Project

General

Profile

Actions

Bug #5209

closed

Memory usage on current master 945be910

Added by iedemam over 2 years ago. Updated over 2 years ago.

Status:
Resolved
Priority:
High
Assignee:
Target version:
-
Start date:
08/06/2021
Due date:
% Done:

100%

Spec Reference:

Description

Hi all,

On a busy site with 4 TRX but only 4 PDCHs configured, we are seeing ever-increasing memory usage in OsmoPCU. This will continue until the system is exhausted of memory and processes are killed for OOM.

I'm attaching the PCU's "talloc-context application brief" report to show the state as we hit 1GB of RAM.

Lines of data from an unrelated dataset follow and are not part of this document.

(* ===== verification/PretrainedLoad.v ===== *)
(** * Loading a model from validated artifacts

    Models [resolve_kt_pretrained_artifacts], its agreement between ranks, and
    the checks of a loaded model ([validate_kt_prequantized_loading_info],
    [validate_kt_pretrained_load], [should_disable_kt_source_quantizer]) of
    [kt-kernel/python/sft/artifacts.py].  Every rank has a file system and a
    working directory of its own; the collective of [torch.distributed] is a
    field of the process group. *)
From S2P Require Import Prelude PyStr PyVal FS WeightManifest Backend KTConfig Artifacts.
From Stdlib Require Import Ascii.

Local Open Scope string_scope.
Local Open Scope list_scope.
Local Open Scope Z_scope.

(** ** Configuration *)

(** A KT configuration: its entries or attributes. *)
Definition kt_config : Type := list (string * pyval).

(** [_config_value(config, name, default)] *)
Definition kt_value (config : kt_config) (name : string) (dflt : pyval) : pyval :=
  default dflt (dict_get name config).

Definition config_expert_weight_format (config : kt_config) : string :=
  let by_backend := match kt_value config "kt_backend" PNone with
    | PStr backend => default "" (dict_get (lower (strip backend))
        [("int8", "int8"); ("amxint8", "int8"); ("fp8", "fp8"); ("amxfp8", "fp8"); ("rawint4", "rawint4");
         ("amxint4_kgroup", "rawint4")])
    | _ => ""
    end in
  match kt_value config "kt_expert_weight_format" PNone with
  | PStr weight_format => if String.eqb (strip weight_format) "" then by_backend else lower (strip weight_format)
  | _ => by_backend
  end.

(** [_ROUTED_EXPERT_PARAMETER.search(name)]: after a component [experts] that is
    not the first one, an index and a further component, or a projection. *)
Definition projection_names : list string := ["gate_up_proj"; "down_proj"; "gate_proj"; "up_proj"].

Definition projection_tail (parts : list string) : bool :=
  match parts with
  | [] => false
  | part :: rest =>
      let last := match rest with [] => true | _ => false end in
      (negb (String.eqb part "") && str_forall is_digit part && negb last)
      || existsb (String.eqb part) projection_names
      || last && existsb (fun p => String.eqb part (p ++ String "010" "")) projection_names
  end.

Fixpoint after_experts (parts : list string) : bool :=
  match parts with
  | [] => false
  | part :: rest => (String.eqb part "experts" && projection_tail rest) || after_experts rest
  end.

Definition is_kt_routed_expert_parameter_name (name : string) : bool :=
  match split_on "."%char name with
  | [] => false
  | _ :: parts => after_experts parts
  end.

(** [s.replace(old, new)] for a non-empty [old]. *)
Fixpoint replace_go (fuel : nat) (old new s : string) : string :=
  match fuel with
  | O => s
  | S fuel' =>
      match strip_prefix old s with
      | Some rest => new ++ replace_go fuel' old new rest
      | None => match s with
                | EmptyString => EmptyString
                | String c s' => String c (replace_go fuel' old new s')
                end
      end
  end%string.
Definition replace_text (old new s : string) : string := replace_go (S (String.length s)) old new s.

Definition canonical_loaded_key (key : string) : option string :=
  if contains "._original_router.weight" key then None
  else if contains "._original_router.e_score_correction_bias" key
  then Some (replace_text "._original_router.e_score_correction_bias" ".gate.e_score_correction_bias" key)
  else Some key.

(** ** The plan *)

Record KTPretrainedLoadPlan := {
  lp_source_model_name_or_path : string;
  lp_weight_path : string;
  lp_checkpoint_files : list string;
  lp_weight_keys : gset string;
  lp_manifest : list (string * pyval);
  lp_manifest_path : string;
  lp_routed_weight_path : string;
  lp_routed_manifest : list (string * pyval);
  lp_routed_manifest_path : string;
  lp_lora_rank : option Z;
  lp_lora_alpha : option spec_float;
  lp_disable_source_quantizer : bool;
}.

(** Cache fingerprint and path, routed root, digest of the routed manifest. *)
Definition signature : Type := string * string * string * string.

(** What a rank contributes: its error, or its signature. *)
Definition entry : Type := option string * option signature.

Record process_group := ProcessGroup {
  pg_rank : Z;
  pg_world_size : Z;
  pg_all_gather_object : entry -> list (option entry);
}.

(** [dist]: the initialised process group, if there is one. *)
Definition distributed_validation_context (dist : option process_group) : option process_group :=
  match dist with
  | Some g => if pg_world_size g <=? 1 then None else Some g
  | None => None
  end.

Definition rank_of (context : option process_group) : Z :=
  match context with Some g => pg_rank g | None => 0 end.

Definition synchronize_artifact_validation (context : option process_group) (error : option pyexn)
    (sig : option signature) : res unit :=
  match context with
  | None => match error with Some e => Err e | None => mret tt end
  | Some g =>
      let gathered := pg_all_gather_object g (exn_msg <$> error, sig) in
      let entries := omap id gathered in
      _ ← raise_if (existsb (fun e => bool_decide (is_Some (fst e))) entries) KTArtifactError
            "distributed KT artifact validation failed";
      raise_if (negb (length (remove_dups (snd <$> entries)) =? 1)%nat) KTArtifactError
        "distributed KT ranks resolved different artifact provenance"
  end.
(* ===== verification/Ownership.v ===== *)
(** * Ownership of routed experts

    Models the part of [kt-kernel/python/sft/artifacts.py] that keeps a
    framework away from the routed experts of a model: the enumeration of their
    subtrees and the contract of their tensors, [claim_kt_routed_expert_subtrees]
    with its rollback, the check of a claim, the two context managers that hide
    the subtrees while a device map is inferred or a model is dispatched,
    [prepare_kt_non_expert_device_map], and the marks of the INT8 format with the
    aliases that check them.

    Setting an attribute runs code of the model's own classes and may be
    interrupted: [refuses] is what it raises. *)
From S2P Require Import Prelude PyStr PyVal Backend WeightSource Arch Modules.
From Stdlib Require Import Ascii.

Local Open Scope string_scope.
Local Open Scope list_scope.
Local Open Scope Z_scope.

Definition PARAMETER_MARKER : string := "_is_kt_int8_routed_expert_base_parameter".
Definition MODULE_MARKER : string := "_is_kt_int8_routed_expert_base_module".
Definition MODULE_PATHS : string := "_kt_int8_routed_expert_module_paths".
Definition RUNTIME_PARAMETER_MARKER : string := "_is_kt_routed_expert_runtime_parameter".
Definition RUNTIME_MODULE_MARKER : string := "_is_kt_routed_expert_runtime_module".
Definition RUNTIME_MODULE_PATHS : string := "_kt_routed_expert_runtime_module_paths".
Definition RUNTIME_MODULE_REFS : string := "_kt_routed_expert_runtime_module_refs".
Definition RUNTIME_TENSOR_CONTRACTS : string := "_kt_routed_expert_runtime_tensor_contracts".

#[export] Instance item_eq_dec : EqDecision item.
Proof. solve_decision. Defined.

Definition true_attr : attr := AVal (PBool true).

Definition artifact_raise_if (c : bool) (msg : string) : res unit := raise_if c KTArtifactError msg.

(** [except Exception]: the interrupts of the interpreter pass. *)
Definition is_exception (c : exn_class) : bool :=
  match c with KeyboardInterrupt | SystemExit => false | _ => true end.

(** [except (AttributeError, KeyError) as exc: raise KTArtifactError(msg) from exc] *)
Definition missing_as {A} (msg : string) (m : res A) : res A :=
  catch m (fun c => bool_decide (c ∈ [AttributeError; KeyError])) (fun _ => Err (Raise KTArtifactError msg)).

(** A positive [int] that is no [bool]. *)
Definition positive_of (c : cfg) : option Z :=
  match c with CVal (PInt n) => if 0 <? n then Some n else None | _ => None end.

I wish I had more information on this one but will start a ticket to kick off the conversation. Let me know what would be useful.

Thanks,
-Michael


Files

Actions #1

Updated by laforge over 2 years ago

ok, so it clearly shows that the uplink TBF is leaking, as we shouldn't have 6860 of those

Actions #2

Updated by laforge over 2 years ago

I've looked at the git log back to march 2021 and I couldn't immediately find something that might have affected ul_tbf memory release.

What was the last osmo-pcu version that you were using?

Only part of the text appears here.